Exercise:
Every line of the records that holds the word "egressOf" should be copied out.

>>

(* ===== verification/FabricTheorems.v ===== *)
(** * The fabric compiler: what a compiled topology promises *)

From stdpp Require Import relations.
From S2P Require Import Prelude.
From S2P Require Import Netip.
From S2P Require Import Bytes.
From S2P Require Import NetipParse.
From S2P Require Import FabricTypes.
From S2P Require Import Fabric.
From S2P Require Import FabricDhcp.
From S2P Require Import FabricAttachment.
From S2P Require Import FabricFacts.
From S2P Require Import FabricInvariant.
From S2P Require Import FabricDomain.

(** ** Addresses of a prefix *)

Lemma bytes_of n :
  0 <= n < 2 ^ 32 ->
  exists b0 b1 b2 b3, big32 n = [b0; b1; b2; b3] /\ n = b0 * 2 ^ 24 + b1 * 2 ^ 16 + b2 * 2 ^ 8 + b3 /\
    isByte b0 /\ isByte b1 /\ isByte b2 /\ isByte b3.
Proof.
  intros Hn. do 4 eexists. split; [reflexivity|]. unfold isByte.
  pose proof (Z.div_mod n (2 ^ 8)). pose proof (Z.div_mod (n / 2 ^ 8) (2 ^ 8)).
  pose proof (Z.div_mod (n / 2 ^ 16) (2 ^ 8)).
  assert (n / 2 ^ 16 = n / 2 ^ 8 / 2 ^ 8) by (rewrite Z.div_div by lia; done).
  assert (n / 2 ^ 24 = n / 2 ^ 16 / 2 ^ 8) by (rewrite Z.div_div by lia; done).
  assert (n / 2 ^ 24 mod 2 ^ 8 = n / 2 ^ 24) by (apply Z.mod_small; split;
    [apply Z.div_pos; lia|apply Z.div_lt_upper_bound; lia]).
  pose proof (Z.mod_pos_bound n (2 ^ 8)). pose proof (Z.mod_pos_bound (n / 2 ^ 8) (2 ^ 8)).
  pose proof (Z.mod_pos_bound (n / 2 ^ 16) (2 ^ 8)). pose proof (Z.mod_pos_bound (n / 2 ^ 24) (2 ^ 8)). lia.
Qed.

(** Setting the bits under a multiple of a power of two adds them. *)
Lemma lor_low b rem t : isByte b -> 0 < rem < 8 -> b = t * 2 ^ (8 - rem) ->
  Z.lor b (Z.shiftr fullByteMask rem) = b + 2 ^ (8 - rem) - 1.
Proof.
  intros Hb Hr.
  assert (forallb (fun r => forallb (fun b => implb (Z.of_nat b mod 2 ^ (8 - Z.of_nat r) =? 0)
    (Z.lor (Z.of_nat b) (Z.shiftr fullByteMask (Z.of_nat r)) =? Z.of_nat b + 2 ^ (8 - Z.of_nat r) - 1))
    (seq 0 256)) (seq 1 7) = true) as H by (vm_compute; reflexivity).
  rewrite forallb_forall in H. specialize (H (Z.to_nat rem)). rewrite in_seq in H. specialize (H ltac:(lia)).
  rewrite forallb_forall in H. unfold isByte in Hb. specialize (H (Z.to_nat b)). rewrite in_seq in H.
  specialize (H ltac:(lia)). rewrite !Z2Nat.id in H by lia. intros E. rewrite E, Z_mod_mult in H.
  simpl implb in H. apply Z.eqb_eq in H. by rewrite E.
Qed.

Ltac compute_in_goal t := let v := eval vm_compute in t in change t with v.

Lemma AddrFromSlice_four a b c d :
  AddrFromSlice [a; b; c; d] = Addr4 (a * 2 ^ 24 + b * 2 ^ 16 + c * 2 ^ 8 + d).
Proof. unfold AddrFromSlice. rewrite bool_decide_eq_true_2 by done. cbn [foldl]. f_equal. lia. Qed.

(** Replaces the partly filled byte by its value. *)
Ltac fill_byte b0 b1 b2 b3 q :=
  try match goal with |- context [Z.lor ?b (Z.shiftr fullByteMask ?r)] =>
    let t := match constr:((b, tt)) with
      | (b0, _) => constr:(q) | (b1, _) => constr:(q - b0 * 2 ^ r)
      | (b2, _) => constr:(q - b0 * 2 ^ (8 + r) - b1 * 2 ^ r)
      | (b3, _) => constr:(q - b0 * 2 ^ (16 + r) - b1 * 2 ^ (8 + r) - b2 * 2 ^ r) end in
    rewrite (lor_low b r t) by (assumption || lia || (unfold isByte in *; simpl Z.sub; lia));
    compute_in_goal (2 ^ (8 - r)) end.

Lemma broadcast_value n bits q :
  0 <= n < 2 ^ 32 -> 0 <= bits <= 30 -> n = q * 2 ^ (32 - bits) ->
  broadcastAddress (mkPrefix (Addr4 n) bits) = Addr4 (n + 2 ^ (32 - bits) - 1).
Proof.
  intros Hn Hb Hq. destruct (bytes_of n Hn) as (b0 & b1 & b2 & b3 & E & Hs & H0 & H1 & H2 & H3).
  unfold broadcastAddress. cbn [addrValue pfxAddr pfxBits]. rewrite E. clear E.
  assert (In bits (map Z.of_nat (seq 0 31))) as Hin.
  { apply in_map_iff. exists (Z.to_nat bits). rewrite in_seq. lia. }
  vm_compute in Hin. repeat destruct Hin as [<-|Hin]; [..|done].
  all: match goal with |- context [?x mod 8] => compute_in_goal (x mod 8); compute_in_goal (Z.to_nat (x / 8)) end.
  all: cbn [negb Z.eqb alter list_alter take replicate length app Nat.sub].
  all: match type of Hq with _ = _ * ?p => let v := eval vm_compute in p in change p with v in Hq |- * end.
  all: fill_byte b0 b1 b2 b3 q.
  all: rewrite AddrFromSlice_four; f_equal; unfold fullByteMask, isByte in *; lia.
Qed.

(** ** Networks *)

Definition inNetwork (nw : Network) (a : Addr) : bool := Contains (ntPrefix nw) a || Contains (ntPrefixV6 nw) a.

Lemma contains_zero a : Contains PrefixZero a = false.
Proof. done. Qed.

Lemma contains_families p q a :
  Is4 (pfxAddr p) = true -> Is6 (pfxAddr q) = true -> Contains p a = true -> Contains q a = true -> False.
Proof.
  intros H4 H6 (_ & _ & E & _)%Contains_inv (_ & _ & E' & _)%Contains_inv.
  rewrite H4 in E. rewrite <- E in E'. by destruct (pfxAddr q).
Qed.

Lemma numbered_bits nw : numbered nw ->
  pfxBits (ntPrefix nw) <= BitLen (pfxAddr (ntPrefix nw)) /\ pfxBits (ntPrefixV6 nw) <= BitLen (pfxAddr (ntPrefixV6 nw)).
Proof.
  intros [[((_ & _ & [_ Hb]) & _) _] H6]. split; [done|].
  destruct H6 as [->|(((_ & _ & [_ ?]) & _) & _)]; [done|done].
Qed.

(** Networks set apart share no address, of either family. *)
Lemma apart_disjoint nw nw' a :
  numbered nw -> numbered nw' -> apart nw nw' -> inNetwork nw a = true -> inNetwork nw' a = true -> False.
Proof.
  intros Hn Hn' [H4 H6] Ha Ha'. destruct (numbered_bits _ Hn), (numbered_bits _ Hn').
  destruct Hn as [[_ E4] Hv6], Hn' as [[_ E4'] Hv6']. unfold inNetwork in *.
  apply orb_true_iff in Ha as [Ha|Ha], Ha' as [Ha'|Ha'].
  - by eapply Overlaps_disjoint.
  - destruct Hv6' as [E|(_ & E6 & _)]; [by rewrite E in Ha'|]. exact (contains_families _ _ a E4 E6 Ha Ha').
  - destruct Hv6 as [E|(_ & E6 & _)]; [by rewrite E in Ha|]. exact (contains_families _ _ a E4' E6 Ha' Ha).
  - destruct Hv6 as [E|(_ & _ & Ev)]; [by rewrite E in Ha|]. rewrite Ev in H6. simpl in H6.
    by eapply Overlaps_disjoint.
Qed.

Lemma pairwise_unique {A} (R : A -> A -> Prop) l x y :
  StronglySorted R l -> x ∈ l -> y ∈ l -> x = y \/ R x y \/ R y x.
Proof.
  induction 1 as [|z l _ IH Hz]; [by intros ?%elem_of_nil|]. rewrite Forall_forall in Hz.
  intros [->|Hx]%elem_of_cons [->|Hy]%elem_of_cons; auto.
Qed.

Lemma network_unique l nw nw' a :
  StronglySorted apart l -> Forall numbered l -> nw ∈ l -> nw' ∈ l ->
  inNetwork nw a = true -> inNetwork nw' a = true -> nw = nw'.
Proof.
  intros Hs Hn Hnw Hnw' Ha Ha'. rewrite Forall_forall in Hn.
  destruct (pairwise_unique _ _ _ _ Hs Hnw Hnw') as [|[H|H]]; [done|exfalso..].
  - eapply (apart_disjoint nw nw'); eauto.
  - eapply (apart_disjoint nw' nw); eauto.
Qed.

(** An interface's own prefix is its network's. *)
Lemma Masked_home p a :
  canonical p -> Contains p (pfxAddr a) = true -> pfxBits a = pfxBits p -> Masked a = p.
Proof.
  intros [Hok Hm] (Hb0 & HL & H4 & Hne & E)%Contains_inv Eb. rewrite Hm at 1. unfold Masked.
  destruct Hok as ([Hpne _] & _ & [_ Hb]). rewrite Eb. unfold addrPrefix.
  rewrite (bool_decide_eq_false_2 _ Hne), (bool_decide_eq_false_2 _ Hpne), HL.
  destruct (_ || _) eqn:Eg; [done|]. f_equal.
  destruct (pfxAddr p), (pfxAddr a); simpl in *; try done; by rewrite E.
Qed.

Lemma home_inside nw i a : home nw i -> a ∈ addressesOf i -> inNetwork nw a = true.
Proof.
  intros [_ Hin _ _ H6]. unfold addressesOf, inNetwork. intros [->|Ha]%elem_of_cons; [by rewrite Hin|].
  destruct H6 as [E|(_ & Hc & _)]; [rewrite E in Ha; by apply elem_of_nil in Ha|].
  destruct (PrefixIsValid _); [|by apply elem_of_nil in Ha]. apply list_elem_of_singleton in Ha as ->.
  rewrite Hc. apply orb_true_r.
Qed.

Lemma egress_inside nw i nextHop :
  numbered nw -> home nw i -> PrefixIsValid (egressOf i nextHop) = true ->
  Contains (Masked (egressOf i nextHop)) nextHop = true -> inNetwork nw nextHop = true.
Proof.
  intros [[Hc4 _] H6] [_ Hin Hlen _ Hv6] Hv Hc. unfold inNetwork, egressOf in *. destruct (Is6 nextHop).
  - destruct Hv6 as [E|(Hvn & Hin6 & Hlen6 & _)]; [by rewrite E in Hv|].
    destruct H6 as [E|(Hc6 & _)]; [by rewrite E in Hvn|].
    rewrite (Masked_home _ _ Hc6 Hin6 Hlen6) in Hc. rewrite Hc. apply orb_true_r.
  - rewrite (Masked_home _ _ Hc4 Hin Hlen) in Hc. by rewrite Hc.
Qed.

(** ** Pools *)

Lemma between_4 x y a : between a (Addr4 x) (Addr4 y) = true -> exists v, a = Addr4 v /\ x <= v <= y.
Proof.
  unfold between, addrGt, Compare. destruct a as [|v|v z]; simpl; try done.
  rewrite andb_true_iff, !negb_true_iff. intros [H1 H2]. exists v. split; [done|].
  destruct (Z.compare_spec x v), (Z.compare_spec v y); try done; lia.
Qed.

(** Every address of a pool is a usable address of its network. *)
Lemma pool_usable nw s a :
  numbered nw -> poolIn nw s -> between a (dsStart s) (dsEnd s) = true -> usableIn nw a = true.
Proof.
  intros [[[((Hne & Hr) & _ & Hb) Hm] H4] _] (_ & Hs & He & _ & Hrs & Hre & _) Hbt.
  destruct (ntPrefix nw) as [pa bits] eqn:Ep. cbn [pfxAddr pfxBits] in *.
  destruct pa as [|n|]; try done. simpl in Hr, Hb.
  assert (exists q, n = q * 2 ^ (32 - bits)) as [q Hq].
  { unfold Masked, addrPrefix in Hm. cbn [pfxAddr pfxBits] in Hm. destruct (_ || _); [done|].
    injection Hm as Hm _. exists (Z.shiftr n (32 - bits)). rewrite <- Z.shiftl_mul_pow2 by lia. done. }
  assert (forall x, Contains (mkPrefix (Addr4 n) bits) (Addr4 x) = true <-> n <= x < n + 2 ^ (32 - bits)) as Hin.
  { intros x. unfold Contains, PrefixIsValid. cbn [pfxAddr pfxBits]. rewrite (proj2 (Z.leb_le 0 bits)) by lia.
    rewrite andb_true_l, Z.eqb_eq, Z.shiftr_lxor, Z.lxor_eq_0_iff, !Z.shiftr_div_pow2 by lia.
    pose proof (Z.pow_pos_nonneg 2 (32 - bits)). rewrite Hq, Z.div_mul by lia. split.
    - intros E. pose proof (Z.div_mod x (2 ^ (32 - bits))). pose proof (Z.mod_pos_bound x (2 ^ (32 - bits))). nia.
    - intros Hx. apply (Z.div_unique _ _ _ (x - q * 2 ^ (32 - bits))); lia. }
  apply Contains_inv in Hs as Hs'. apply Contains_inv in He as He'. cbn [pfxAddr BitLen] in Hs', He'.
  destruct (dsStart s) as [|x|], (dsEnd s) as [|y|]; try (by destruct Hs' as (_ & ? & _)); try (by destruct He' as (_ & ? & _)).
  clear Hs' He'. apply Hin in Hs, He. apply between_4 in Hbt as (v & -> & Hv).
  unfold usableIn. rewrite Ep. rewrite (proj2 (Hin v)) by lia. simpl.
  unfold isReservedEndpoint in *. cbn [pfxBits pfxAddr] in *. destruct (Z.ltb_spec maxUsableEndpointPrefixLen bits); [done|].
  unfold maxUsableEndpointPrefixLen in *. rewrite (broadcast_value n bits q) in * by (done || lia).
  apply orb_false_iff in Hrs as [R1%bool_decide_eq_false R2%bool_decide_eq_false],
    Hre as [R3%bool_decide_eq_false R4%bool_decide_eq_false].
  apply negb_true_iff, orb_false_iff. split; apply bool_decide_eq_false; intros [= ->].
  - apply R1. f_equal. lia.
  - apply R4. f_equal. lia.
Qed.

<<

Written solution:
  numbered nw -> home nw i -> PrefixIsValid (egressOf i nextHop) = true ->
  Contains (Masked (egressOf i nextHop)) nextHop = true -> inNetwork nw nextHop = true.
  intros [[Hc4 _] H6] [_ Hin Hlen _ Hv6] Hv Hc. unfold inNetwork, egressOf in *. destruct (Is6 nextHop).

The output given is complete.